In principle Natasha Romanova’s solo series is enticing, with an artistic line-up including John Buscema, Don Heck and Gene Colan suggesting there can’t be much wrong, but three artists over eight chapters tells its own story. Even at only ten pages per episode either the writer or the artist changes with every successive episode, the attempts at dealing with the era’s social problems are half-hearted, some of the dialogue is horribly dated, and at times Natasha’s interest in social standing seems a priority.

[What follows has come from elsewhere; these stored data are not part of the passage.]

(** A task that runs is not on the tick list: a tick does not stop it. *)
Lemma active_ready_tick s s' A A' : kgood s A -> tick_post s s' A A' -> active_ready s -> active_ready s'.
Proof.
  intros HG (Hpo & _ & Eg & _) (a & x & Ha & Hx & Hr). pose proof (kg_inv _ _ HG) as HI.
  exists a, (set_prio (prio_of (tcbs s') a) x). split_and!; [by rewrite Eg| |done].
  rewrite (Hpo a), expire_all_other; [by simpl; rewrite Hx|]. rewrite list_elem_of_filter. intros [_ Hin].
  apply (kinv_in _ _ _ _ LTick HI Hx) in Hin. destruct (ok_tick _ _ (ki_task _ _ HI _ _ Hx) Hin) as [E'|E']; by rewrite Hr in E'.
Qed.

Lemma wp_tick_list_update s A (Q : unit -> kstate -> Prop) :
  kwf s A -> 0 < g_intrpt_nested_level (gl s) ->
  (forall s' A', kwf s' A' -> tick_post s s' A A' -> Q tt s') ->
  wp (tick_list_update 1) Q s.
Proof.
  intros HW Hn HQ. apply (wp_tick_good s A); [apply HW|]. intros s' A' HG Hpost. apply (HQ s' A'); [|done].
  pose proof Hpost as (_ & _ & Eg & _). split; rewrite ?Eg; [done|apply (kw_mask _ _ HW)| |].
  - intros E. by apply (active_ready_tick s s' A A'); [apply HW|done|apply (kw_active _ _ HW)].
  - unfold no_sched. simpl. by rewrite (proj2 (Z.ltb_lt _ _) Hn).
Qed.
End TickUpdate.

(** ** Time slices *)

Section TimeSlice.
Implicit Types (s : kstate) (A : queues) (t u : tid) (x y : ktask_t).

Lemma kwf_in_isr s A s' A' :
  kwf s A -> 0 < g_intrpt_nested_level (gl s) -> kgood s' A' -> gl s' = set_primask true (gl s) ->
  (active_ready s -> active_ready s') -> kwf (with_gl (set_primask false (gl s')) s') A'.
Proof.
  intros HW Hn HK Eg Hr. split; [by apply kgood_mask|done| |].
  - rewrite Eg. intros E. destruct (Hr (kw_active _ _ HW E)) as (a & x & Hx). rewrite Eg in Hx. by exists a, x.
  - rewrite Eg. unfold no_sched. simpl. by rewrite (proj2 (Z.ltb_lt _ _) Hn).
Qed.

(** Charging one tick to the first task [u] of the running priority, which
    shares it with others: either its slice goes on, or it goes to the end
    of its ready list with a new slice. *)
Definition charged x : Z := if 0 <? time_slice x then u32 (time_slice x - 1) else time_slice x.

Definition slice_post s s' A A' (p : Z) u x (r : list tid) : Prop :=
  if 0 <? charged x then
    tcbs s' = <[u := set_time_slice (charged x) x]> (tcbs s) /\ A' = A
  else tcbs s' = <[u := set_time_slice (time_total x) x]> (tcbs s) /\ A' = <[LReady p := r ++ [u]]> A.

Lemma kgood_time_slice h s A t x n :
  kgoodx h s A -> tcbs s !! t = Some x -> kgoodx h (with_tc (<[t := set_time_slice n x]> (tcbs s)) s) A.
Proof. intros HK Ht. eapply kgood_task; [done..|by split|by left]. Qed.

Lemma active_ready_slice s t x n :
  active_ready s -> tcbs s !! t = Some x -> active_ready (with_tc (<[t := set_time_slice n x]> (tcbs s)) s).
Proof.
  intros (a & y & Ha & Hy & Hr) Ht. destruct (decide (a = t)) as [->|].
  - exists t, (set_time_slice n x). simpl. rewrite lookup_insert_eq. split_and!; try done. simpl. congruence.
  - exists a, y. simpl. by rewrite lookup_insert_ne.
Qed.

(** The first of several tasks of a priority is charged. *)
Lemma wp_slice s A p u x v r (Q : unit -> kstate -> Prop) :
  kwf s A -> 0 < g_intrpt_nested_level (gl s) -> A (LReady p) = u :: v :: r -> tcbs s !! u = Some x ->
  prio x = p -> 0 <= p < RHINO_CONFIG_PRI_MAX ->
  (forall s' A', kwf s' A' -> slice_post s s' A A' p u x (v :: r) -> gl s' = gl s -> ob s' = ob s -> Q tt s') ->
  wp (when (0 <? time_slice x) (task_upd u (fun v => set_time_slice (u32 (time_slice v - 1)) v)) ;;
      x' <- task_get u ;;
      if 0 <? time_slice x' then critical_exit false
      else
        ready_list_head_to_tail u ;;
        task_upd u (fun v => set_time_slice (time_total v) v) ;;
        critical_exit false) Q (with_gl (set_primask true (gl s)) s).
Proof.
  intros HW Hn EA Hx Hpx Hp HQ. pose proof (kwf_enter _ _ HW) as HK0.
  set (s0 := with_gl (set_primask true (gl s)) s) in *.
  assert (Eg : set_primask false (set_primask true (gl s)) = gl s).
  { pose proof (kw_mask _ _ HW). destruct (gl s); simpl in *. by subst. }
  assert (Hend : forall s1 A1, kgood s1 A1 -> gl s1 = set_primask true (gl s) -> (active_ready s -> active_ready s1) ->
    slice_post s s1 A A1 p u x (v :: r) -> ob s1 = ob s -> wp (critical_exit false) Q s1).
  { intros s1 A1 HK1 Eg1 Har Hsp Eo. apply wp_critical_exit; [apply (kg_gl _ _ HK1)|].
    eapply (HQ _ A1); [by apply (kwf_in_isr s A)|exact Hsp| |done]. simpl. by rewrite Eg1. }
  unfold slice_post in Hend.
  assert (Hlast : forall x1, (x1 = x \/ exists n, x1 = set_time_slice n x) -> (0 <? charged x) = false ->
    wp (ready_list_head_to_tail u ;; task_upd u (fun v => set_time_slice (time_total v) v) ;; critical_exit false) Q
      (with_tc (<[u := x1]> (tcbs s0)) s0)).
  { intros x1 Hx1 Hlt. assert (HK1 : kgood (with_tc (<[u := x1]> (tcbs s0)) s0) A).
    { destruct Hx1 as [-> | [n ->]]; [|by apply kgood_time_slice].
      unfold with_tc. rewrite insert_id by done. by destruct s. }
    assert (Ep1 : prio x1 = p) by by destruct Hx1 as [-> | [n ->]].
    apply wp_bind. eapply (wp_ready_list_head_to_tail (blks (ob s0)) A u x1 u (v :: r)); rewrite ?Ep1;
      [apply (kg_inv _ _ HK1)|simpl; by rewrite lookup_insert_eq|done|done|].
    intros q' Hs'. apply wp_bind. eapply wp_task_upd; [simpl; by rewrite lookup_insert_eq|].
    unfold with_tc. simpl. rewrite insert_insert_eq.
    assert (set_time_slice (time_total x1) x1 = set_time_slice (time_total x) x) as -> by by destruct Hx1 as [-> | [n ->]].
    assert (HK2 : kgood (with_tc (<[u := set_time_slice (time_total x) x]> (tcbs s)) (retask (lm s0) q' (<[u := x1]> (tcbs s0)) s0))
      (<[LReady p := (v :: r) ++ [u]]> A)).
    { pose proof (kgood_rotate q' _ A p ((v :: r) ++ [u]) HK1 Hp) as HK2.
      eapply (kgood_time_slice None _ _ u x1 (time_total x)) in HK2;
        [|rewrite EA; symmetry; apply Permutation_cons_append|done|simpl; by rewrite lookup_insert_eq].
      simpl in HK2. rewrite insert_insert_eq in HK2. destruct Hx1 as [-> | [n ->]]; exact HK2. }
    eapply Hend; [exact HK2|done| |by rewrite Hlt|done].
    intros Har. by apply (active_ready_slice s). }
  assert (E0 : charged x = if 0 <? time_slice x then u32 (time_slice x - 1) else time_slice x) by done.
  destruct (0 <? time_slice x) eqn:H0; unfold when.
  - apply wp_bind, (wp_task_upd _ x); [done|]. apply wp_bind.
    eapply wp_task_get; [simpl; by rewrite lookup_insert_eq|]. cbn [time_slice set_time_slice]. rewrite <- E0 in *.
    destruct (0 <? charged x) eqn:H1.
    + eapply (Hend _ A); [by apply kgood_time_slice|done|intros Har; by apply (active_ready_slice s)|done|done].
    + apply Hlast; [right; by eexists|done].
  - apply wp_bind, wp_ret, wp_bind, (wp_task_get _ x); [done|]. rewrite H0.
    specialize (Hlast x (or_introl eq_refl)). unfold with_tc in Hlast. rewrite insert_id in Hlast by done.
    destruct s. apply Hlast. by rewrite E0.
Qed.

Lemma wp_time_slice_update s A a y (Q : unit -> kstate -> Prop) :
  kwf s A -> 0 < g_intrpt_nested_level (gl s) -> g_active_task (gl s) = Some a -> tcbs s !! a = Some y ->
  ((forall u v r x, A (LReady (prio y)) = u :: v :: r -> tcbs s !! u = Some x -> sched_policy x = KSCHED_FIFO) -> Q tt s) ->
  (forall u v r x s' A', A (LReady (prio y)) = u :: v :: r -> tcbs s !! u = Some x -> sched_policy x <> KSCHED_FIFO ->
     kwf s' A' -> slice_post s s' A A' (prio y) u x (v :: r) -> gl s' = gl s -> ob s' = ob s -> Q tt s') ->
  wp time_slice_update Q s.
Proof.
  intros HW Hn Ha Hy Q1 Q2. unfold time_slice_update, active_get, is_ready_list_empty.
  apply wp_bind, (wp_kwf_enter A); [done|]. pose proof (kwf_enter _ _ HW) as HK0.
  set (s0 := with_gl (set_primask true (gl s)) s) in *. pose proof (kg_inv _ _ HK0) as HI.
  pose proof (ok_prio _ _ (ki_task _ _ HI _ _ Hy)) as Hp. pose proof (ki_rep _ _ HI) as Hrep.
  apply wp_bind, wp_bind. apply wp_gets. eapply wp_lift; [exact Ha|].
  apply wp_bind, (wp_task_get _ y); [done|]. apply wp_bind, (wp_get_cur (blks (ob s0)) A); [done..|].
  apply wp_bind, wp_bind, (wp_get_cur (blks (ob s0)) A); [done..|]. apply wp_ret.
  destruct (A (LReady (prio y))) as [|u r] eqn:EA; cbn [head fmap option_fmap option_map].
  { apply (wp_exit_noop A); [done|]. apply Q1. intros. done. }
  rewrite bool_decide_false by done. apply wp_bind, wp_ret. cbn [task_of]. apply wp_bind, wp_ret.
  assert (u ∈ A (LReady (prio y))) as (x & Hx & Hst & Hpx)%(ki_mem _ _ HI) by (rewrite EA; set_solver).
  apply wp_bind, (wp_task_get _ x); [done|]. destruct (Z.eqb_spec (sched_policy x) KSCHED_FIFO) as [Hf|Hf].
  { apply (wp_exit_noop A); [done|]. apply Q1. intros u' v r' x' [= <- _] Hx'. simpl in Hx. congruence. }
  apply wp_bind, (wp_get_next (nodes (blks (ob s0)) A) (LReady (prio y)) [] (NTask u) (NTask <$> r)); [apply Hrep|unfold nodes; by rewrite EA|].
  rewrite app_nil_r. destruct r as [|v r]; cbn [fmap list_fmap hd].
  { rewrite bool_decide_true by done. apply (wp_exit_noop A); [done|]. apply Q1. intros. done. }
  pose proof (kinv_nodup _ _ (LReady (prio y)) HI) as Hnd. rewrite EA in Hnd.
  rewrite bool_decide_false by (intros [= ->]; inversion Hnd; set_solver).
  eapply wp_slice; [done..|]. intros s' A' HW' Hsp Eg Eo. by eapply Q2.
Qed.
End TimeSlice.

The action then switches to solo Daredevil under the control of Gerry Conway, and if making allowances for the stories, attitudes and dialogue being of their era (as Conway asks in his introduction), there’s fun to be had. A troublesome Central American revolutionary is followed by a bizarre, introspective confrontation between DD, Spider-Man and Sub-Mariner, and a makeover for old foe Man Bull. Colan continues on pencils, as perfect as he was on Volume 7, and as he will be on Volume 9, but on most of the book Tom Palmer is the regular inker. Colan and Palmer would become a classic artistic combination, but there are teething problems to work through here. Instead of going with Colan’s natural fluidity Palmer at first attempts to force the pencils into a more traditional superhero look, only gradually modifying to accept Colan’s strengths, and the best looking pages are their final collaboration here. No colourists are credited, so is it also Palmer’s responsibility? There’s certainly a greater subtlety than on earlier work, but as ever with the paper Masterworks editions the colours are ramped up too brightly for the gloss paper.
Palmer’s departure coincides with the arrival of the Black Widow to rescue Daredevil from a watery grave, with equally watery inks from Jack Abel. Conway’s initially combative relationship between the pair is unconvincing, although nicely drawn by a combination of Barry Windsor-Smith (layouts) and Alan Weiss when it comes to a head. Also ill-advised is the conclusion to a plot about a scheming manipulator taking a wild swerve into Terminator territory, although let it be said, before Terminator. Plot holes abound with the villain’s downfall being his greatly complicating matters.
Pretty well the entire book’s an artistic treat, but little else stands the test of time, and Conway’s introduction to Volume 9 mentions how much stronger those stories are. The content of both is also found in black and white as Essential Daredevil Vol. 4.